• _DATA_:
(** * CompanySection: field masking, validation triggers and geo/transport rules

    A shallow embedding of [src/components/CompanySection.tsx].  The component
    is a render function whose logic lives in the event handlers attached
    to its inputs; the embedding keeps the handlers, the attributes that
    decide whether a handler can fire ([readOnly]) or bound a value
    ([maxLength], [required]), the class names, the error messages and the
    effect on the options of the select, and drops the rest of the markup.

    JavaScript strings are sequences of UTF-16 code units, and the three
    string operations the handlers use ([toUpperCase], [replace] with a global
    one-character pattern, [slice]) are modelled on code units the way
    ECMAScript defines them. *)

From Stdlib Require Import List Bool NArith ZArith Lia String Ascii.
Import ListNotations.

Local Open Scope N_scope.

(* ================================================================== *)
(** ** JavaScript strings *)
(* ================================================================== *)

(** A code unit is a number below 65536; a string is a list of them. *)
Definition codeUnit := N.
Definition jsstring := list codeUnit.

(** Literals: an ASCII literal denotes the string of its character codes. *)
Fixpoint js (s : string) : jsstring :=
  match s with
  | EmptyString => []
  | String a rest => N_of_ascii a :: js rest
  end.

(** JS truthiness of a value of type [string | undefined | null]. *)
Definition truthy (v : option jsstring) : bool :=
  match v with
  | None => false
  | Some [] => false
  | Some (_ :: _) => true
  end.

Definition inRange (lo hi c : N) : bool := (lo <=? c) && (c <=? hi).

(* ------------------------------------------------------------------ *)
(** *** [String.prototype.slice] *)

(** [s.slice(start, end)]: negative indices count from the end, both are
    clamped to [0, length], and an empty span gives the empty string. *)
Definition slice (s : jsstring) (start end_ : Z) : jsstring :=
  let len := Z.of_nat (List.length s) in
  let from := if (start <? 0)%Z then Z.max (len + start) 0 else Z.min start len in
  let to := if (end_ <? 0)%Z then Z.max (len + end_) 0 else Z.min end_ len in
  if (from >=? to)%Z then []
  else firstn (Z.to_nat (to - from)) (skipn (Z.to_nat from) s).

(* ------------------------------------------------------------------ *)
(** *** Regular expressions (the fragment the component uses) *)

(** The three patterns of the component are a single character class or the
    escape [\D], with the [g] flag and no [i] or [u] flag: they match one code
    unit, case-sensitively. *)
Inductive ClassAtom : Type :=
  | ClassRange (lo hi : N)      (* a-z *)
  | ClassChar (c : N)           (* ' or \- *)
  | ClassEscape_s.              (* \s *)

Inductive Pattern : Type :=
  | CharacterClass (invert : bool) (atoms : list ClassAtom)
  | Escape_D.

(** [\s]: the WhiteSpace and LineTerminator code points of ECMAScript. *)
Definition isWhiteSpace (c : N) : bool :=
  inRange 9 13 c                    (* TAB LF VT FF CR *)
  || (c =? 32)                      (* SPACE *)
  || (c =? 160)                     (* U+00A0 NO-BREAK SPACE *)
  || (c =? 5760)                    (* U+1680 *)
  || inRange 8192 8202 c            (* U+2000 .. U+200A *)
  || (c =? 8232) || (c =? 8233)     (* U+2028 U+2029 *)
  || (c =? 8239)                    (* U+202F *)
  || (c =? 8287)                    (* U+205F *)
  || (c =? 12288)                   (* U+3000 *)
  || (c =? 65279).                  (* U+FEFF *)

Definition isDigit (c : N) : bool := inRange 48 57 c.

Definition atomMatches (a : ClassAtom) (c : N) : bool :=
  match a with
  | ClassRange lo hi => inRange lo hi c
  | ClassChar d => c =? d
  | ClassEscape_s => isWhiteSpace c
  end.

Definition patternMatches (p : Pattern) (c : N) : bool :=
  match p with
  | CharacterClass invert atoms =>
      xorb invert (existsb (fun a => atomMatches a c) atoms)
  | Escape_D => negb (isDigit c)
  end.

(** [s.replace(p, replacement)] for a global one-code-unit pattern: the
    matcher is tried at every index from left to right; a match consumes one
    code unit and is replaced, a failure copies the code unit. *)
Fixpoint replace (p : Pattern) (replacement : jsstring) (s : jsstring) : jsstring :=
  match s with
  | [] => []
  | c :: rest =>
      if patternMatches p c then replacement ++ replace p replacement rest
      else c :: replace p replacement rest
  end.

• _WORK ORDER_:
In the listing above, locate the line containing "effect on the" and the line containing "string operations the". Transcribe those two lines and everything between them, exactly as written.

• _RESPONSE BELOW_:
    effect on the options of the select, and drops the rest of the markup.

    JavaScript strings are sequences of UTF-16 code units, and the three
    string operations the handlers use ([toUpperCase], [replace] with a global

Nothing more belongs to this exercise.